Permalink Reply by phillip on January 8, 2015 at 8:01am

How do you deal with parallel lines running in opposite directions?

Permalink Reply by Dmitrii Karpovich on January 8, 2015 at 8:24am

Thank you very much, Phillip! Your definition works pretty good, though with this approach would be bit difficult to get the boolean answer. Much more important that i'm not clearly understanding how it's works :)

And thank for David Rutten, it's so obviously but i forgot about it :)

Permalink Reply by Dmitrii Karpovich on January 8, 2015 at 8:28am

By the way in this particular case i always know the direction of the lines

Permalink Reply by Daniel Piker on January 8, 2015 at 8:36am

Another simple option could be to check if the length of the cross product is less than some value. This will be zero if the lines have the same or opposite directions.

Permalink Reply by Riccardo Majewski on January 8, 2015 at 8:53am

It's amazing how simple can become a method, using just 2 components to achieve a complete new function!

Before reading here I neither know what vector cross product was...

Permalink Reply by Darrell Plank on January 8, 2015 at 1:12pm

Wow - that's weird that Cross Product takes lines as inputs! Looks like it normalizes them into vectors also. Whoda thunk? There's nothing in the docs to say that - at least not in the docs for cross product.

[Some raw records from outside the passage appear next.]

(** The rest: the entries, the table, the counters that decisions depend on, the
    variables in which others keep pointers to entries ([is_me]), the rules, the
    packet under consideration, the state of what is called, and what the calls of
    [KMALLOC] for entries will return. *)
Record stw (E : Type) := mk_stw {
  sw_heap : tqheap; sw_states : gmap loc ips; sw_table : Z -> list loc; sw_list : list loc;
  sw_lock : Z; sw_doflush : Z; sw_wm_last : Z;
  iss_active : Z; iss_inuse : Z; iss_wild : Z; iss_orphan : Z; iss_bucketlen : Z -> Z; iss_active_proto : Z -> Z;
  sw_saved : gmap loc (option loc); sw_rules : gmap loc strule; sw_ticks : Z;
  sw_fin : fr_info; sw_pktnum : Z; sw_dif : option stdest; sw_tif : option stdest; sw_l4 : l4hdr; sw_ext : E;
  sw_allocs : list (option loc) }.
Arguments mk_stw {_}.
Arguments sw_heap {_}.
Arguments sw_states {_}.
Arguments sw_table {_}.
Arguments sw_list {_}.
Arguments sw_lock {_}.
Arguments sw_doflush {_}.
Arguments sw_wm_last {_}.
Arguments iss_active {_}.
Arguments iss_inuse {_}.
Arguments iss_wild {_}.
Arguments iss_orphan {_}.
Arguments iss_bucketlen {_}.
Arguments iss_active_proto {_}.
Arguments sw_saved {_}.
Arguments sw_rules {_}.
Arguments sw_ticks {_}.
Arguments sw_fin {_}.
Arguments sw_pktnum {_}.
Arguments sw_dif {_}.
Arguments sw_tif {_}.
Arguments sw_l4 {_}.
Arguments sw_ext {_}.
Arguments sw_allocs {_}.
#[export] Instance eta_stw {E} : Eta (stw E) := fun w =>
  mk_stw (sw_heap w) (sw_states w) (sw_table w) (sw_list w) (sw_lock w) (sw_doflush w) (sw_wm_last w)
    (iss_active w) (iss_inuse w) (iss_wild w) (iss_orphan w) (iss_bucketlen w) (iss_active_proto w) (sw_saved w)
    (sw_rules w) (sw_ticks w) (sw_fin w) (sw_pktnum w) (sw_dif w) (sw_tif w) (sw_l4 w) (sw_ext w) (sw_allocs w).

Is there some general principle in GH where lines are normally accepted in place of vectors? I tried passing a curve with three control points into cross product and it seems to convert that into the vector (0, 0, -1) which is kind of odd. You'd think they'd just reject it as bad input.

Permalink Reply by David Rutten on January 8, 2015 at 9:35am

Vector Angle goes up to pi radians/180 degrees. So it'll give different angles for parallel and anti-parallel vectors. If you also want to find anti-parallel lines, then you should compare the angles to be [< t] OR [> (pi-t)]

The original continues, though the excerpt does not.